"""

Lemma steps_for_each {A} (l : list A) (body : A → ST S unit) :
  (∀ x, x ∈ l → steps R (body x)) → steps R (for_each l body).
Proof.
  induction l as [|x l IH]; intros Hb; [apply steps_ret|].
  apply steps_bind; [apply Hb; left|].
  intros _. apply IH. intros y Hy. apply Hb. by right.
Qed.

End steps.

Section raises_only.
Context {S : Type} (P : exn → Prop).

Lemma raises_only_ret {A} (a : A) : raises_only (S:=S) P (mret a).
Proof. intros s s' e [=]. Qed.

Lemma raises_only_gets {A} (f : S → A) : raises_only P (gets f).
Proof. intros s s' e [=]. Qed.

Lemma raises_only_modify (f : S → S) : raises_only P (modify f).
Proof. intros s s' e [=]. Qed.

Lemma raises_only_raise {A} (e : exn) : P e → raises_only (S:=S) P (raise (A:=A) e).
Proof. intros He s s' e' [= _ <-]. done. Qed.

Lemma raises_only_bind {A B} (m : ST S A) (f : A → ST S B) :
  raises_only P m → (∀ a, raises_only P (f a)) → raises_only P (m ≫= f).
Proof.
  intros Hm Hf s s' e [(e' & Hs & ?)|(s1 & a & Hs & Hk)]%bind_inv.
  - simplify_eq. by eapply Hm.
  - by eapply Hf.
Qed.

Lemma raises_only_for_each {A} (l : list A) (body : A → ST S unit) :
  (∀ x, raises_only P (body x)) → raises_only P (for_each l body).
Proof.
  intros Hb. induction l as [|x l IH]; [apply raises_only_ret|].
  apply raises_only_bind; auto.
Qed.

End raises_only.

Lemma set_fs_same (s : state) : set_fs (λ _, fs s) s = s.
Proof. by destruct s. Qed.

Lemma on_fs_inv {A} (m : FS A) (s s' : state) r :
  on_fs m s = (s', r) → m (fs s) = (fs s', r) ∧ same_script_state s s'.
Proof.
  unfold on_fs. destruct (m (fs s)) as [m' r'] eqn:Hm.
  intros [= <- <-]. by destruct s.
Qed.

Lemma on_fs_eq {A} (m : FS A) (s : state) m' r :
  m (fs s) = (m', r) → on_fs m s = (set_fs (λ _, m') s, r).
Proof. unfold on_fs. by intros ->. Qed.

Lemma raises_only_on_fs {A} (P : exn → Prop) (m : FS A) :
  raises_only P m → raises_only P (on_fs m).
Proof. intros Hm s s' e [Hs _]%on_fs_inv. by eapply Hm. Qed.

End MonadFacts.

(** ** The statements of the loop, one by one *)

Section script_facts.
Import PurePath MonadFacts.
Variable crc32 : content → N.

Lemma ZipFile_fs (z : Path) (m : gmap Path node) :
  (zipfile.ZipFile z m).1 = m.
Proof. unfold zipfile.ZipFile. by repeat case_match. Qed.

Lemma on_fs_ZipFile (z : Path) (s : state) :
  on_fs (zipfile.ZipFile z) s = (s, (zipfile.ZipFile z (fs s)).2).
Proof.
  pose proof (ZipFile_fs z (fs s)) as H. unfold on_fs.
  destruct (zipfile.ZipFile z (fs s)) as [m r]. simpl in *. subst m.
  by rewrite set_fs_same.
Qed.
Lemma load_span_ok D s :
  dinv D s -> d_pos s = D ->
  exists s', load_span s D = Some (take (Z.to_nat D) (d_out s), s')
    /\ d_out s' = d_out s /\ d_pos s' = d_pos s /\ log_ok (d_log s')
    /\ (forall i, In (Write i) (d_log s') <-> In (Write i) (d_log s)).
Proof.
  intros [Hp Hc Hw Hr] HD. unfold load_span.
  destruct (Z.leb_spec D (len (d_out s))); [|lia].
  eexists. split; [done|]. cbn [d_out d_pos d_log].
  split; [done|]. split; [done|]. split.
  - apply log_ok_reads; [done|]. intros i Hi. apply Hw. lia.
  - intros i. rewrite in_app_iff. split; [|auto].
    intros [Hin|Hin]; [|done]. apply in_rev in Hin.
    apply in_map_iff in Hin as (j & E & _). done.
Qed.
(** ** Where the forward sweeps put what they move *)




(** ** The repair sweeps on the object as it is constructed *)

Lemma unchanged_pre :
  (forall s, unchanged s s) /\
  (forall a b c, unchanged a b -> unchanged b c -> unchanged a c).
Proof. unfold unchanged. split; congruence. Qed.

Ltac only_reads :=
  let s := fresh "s" in
  intros s; cbv beta delta [unchanged]; simpl;
  repeat (break_match; simpl); reflexivity.

Lemma os_path_exists_unchanged p : preserves unchanged (os_path_exists p).
Proof. only_reads. Qed.

Lemma os_path_isdir_unchanged p : preserves unchanged (os_path_isdir p).
Proof. only_reads. Qed.

Lemma os_path_isfile_unchanged p : preserves unchanged (os_path_isfile p).
Proof. only_reads. Qed.

Lemma os_listdir_unchanged p : preserves unchanged (os_listdir p).
Proof. unfold os_listdir. only_reads. Qed.

(** Reading [self.categories] while it is not set ends whatever was to
    follow. *)
Lemma getattr_unbound A (k : category_table -> M A) s :
  bind (FileOrganizer.getattr_categories FileOrganizer.categories_after_init)
       k s
  = (Raise AttributeError, s).
Proof. reflexivity. Qed.

Lemma getattr_unbound_unchanged A (k : category_table -> M A) :
  preserves unchanged
    (bind (FileOrganizer.getattr_categories
             FileOrganizer.categories_after_init) k).
Proof. intros s. now rewrite getattr_unbound. Qed.

Lemma getattr_unbound_finishes A (k : category_table -> M A) :
  finishes
    (bind (FileOrganizer.getattr_categories
             FileOrganizer.categories_after_init) k).
Proof. intros s. now rewrite getattr_unbound. Qed.

Ltac unchanged_step :=
  first
    [ apply getattr_unbound_unchanged
    | apply os_path_exists_unchanged
    | apply os_path_isdir_unchanged
    | apply os_path_isfile_unchanged
    | apply os_listdir_unchanged
    | through unchanged_pre ].

Lemma os_path_exists_finishes p : finishes (os_path_exists p).
Proof. intros s. discriminate. Qed.

Lemma os_path_isdir_finishes p : finishes (os_path_isdir p).
Proof. intros s. discriminate. Qed.

Lemma os_path_isfile_finishes p : finishes (os_path_isfile p).
Proof. intros s. discriminate. Qed.

(** A guarded block that ends and changes nothing is a no-op. *)
Lemma try_except_idle (c : M unit) s :
  finishes c -> preserves unchanged c ->
  try_except c (fun _ => ret tt) s = (Ok tt, s).
Proof.
  intros Hf Hu. specialize (Hf s). specialize (Hu s).
  unfold try_except, unchanged in *.
  destruct (c s) as [[[]|e|] s1]; simpl in *; subst;
    [reflexivity | reflexivity | congruence].
Qed.

Lemma fix_dated_folder_unbound archive_path dated_folder :
  preserves unchanged
    (FileOrganizer.fix_dated_folder FileOrganizer.categories_after_init
       archive_path dated_folder) /\
  finishes
    (FileOrganizer.fix_dated_folder FileOrganizer.categories_after_init
       archive_path dated_folder).
Proof.
  unfold FileOrganizer.fix_dated_folder. split.
  - repeat unchanged_step.
  - apply finishes_bind; [apply os_path_isdir_finishes|].
    intros b. apply finishes_when. apply getattr_unbound_finishes.
Qed.

Lemma fix_onedrive_archives_unbound home s :
  FileOrganizer.fix_onedrive_archives FileOrganizer.categories_after_init
    home s
  = (Ok tt, s).
Proof.
  unfold FileOrganizer.fix_onedrive_archives. apply try_except_idle.
  - apply finishes_for_each. intros A. unfold FileOrganizer.fix_archive.
    apply finishes_bind; [apply os_path_exists_finishes|].
    intros b. apply finishes_when.
    apply finishes_bind; [apply os_listdir_finishes|].
    intros l. apply finishes_for_each. intros d.
    apply fix_dated_folder_unbound.
  - unchanged_step. unfold FileOrganizer.fix_archive.
    repeat unchanged_step.
Qed.


Lemma os_walk_unchanged visit :
  (forall root dirs files_, preserves unchanged (visit root dirs files_)) ->
  forall fuel top, preserves unchanged (FileOrganizer.os_walk fuel top visit).
Proof.
  intros Hv fuel. induction fuel as [|fuel IH]; intros top s;
    [reflexivity|].
  cbn [FileOrganizer.os_walk].
  destruct (lookup top (files s)) as [[z|z]|]; try reflexivity.
  apply preserves_bind; [exact unchanged_pre | apply Hv |].
  intros _. apply preserves_for_each; [exact unchanged_pre|].
  intros d _. apply IH.
Qed.


(** ** What the repair of the OneDrive archives can move *)



(** ** The repair walk and a file that is filed already *)


(** ** Sample runs of the old sweep *)

Ltac no_dup :=
  vm_compute;
  repeat (constructor; [cbn; intuition discriminate|]); constructor.

Lemma sweep_archives_every_eligible_entry_witness :
  let s' := snd (Legacy.organize_folder Sample.desktop
                   (Sample.fresh Sample.scenario1 [])) in
  lookup (Sample.dated ++ ["report.pdf"]) (files s') = Some (File 100) /\
  lookup (Sample.desktop ++ ["report.pdf"]) (files s') = None /\
  stats s' = mkStats 2 350 0.
Proof.
  assert (Hne : Sample.desktop <> []) by discriminate.
  assert (Hnd : NoDup (listdir_in (files (Sample.fresh Sample.scenario1 []))
                         Sample.desktop)) by no_dup.
  destruct (sweep_archives_every_eligible_entry Sample.desktop
              (Sample.fresh Sample.scenario1 []) Hne eq_refl eq_refl eq_refl
              eq_refl Hnd)
    as [Hmoved [_ Hstats]].
  - intros item rest _. vm_compute. reflexivity.
  - destruct (Hmoved "report.pdf") as [H1 [H2 _]].
    + vm_compute. now left.
    + split; [exact H1|]. split; [exact H2|]. exact Hstats.
Defined.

"""

**WHAT TO WORK ON:**
As the answer, set down only the lines from the data above between the one holding "(** ** Where" and the one holding "let s := fresh", inclusive, exactly as they read.

**TASK RESULT:**
(** ** Where the forward sweeps put what they move *)




(** ** The repair sweeps on the object as it is constructed *)

Lemma unchanged_pre :
  (forall s, unchanged s s) /\
  (forall a b c, unchanged a b -> unchanged b c -> unchanged a c).
Proof. unfold unchanged. split; congruence. Qed.

Ltac only_reads :=
  let s := fresh "s" in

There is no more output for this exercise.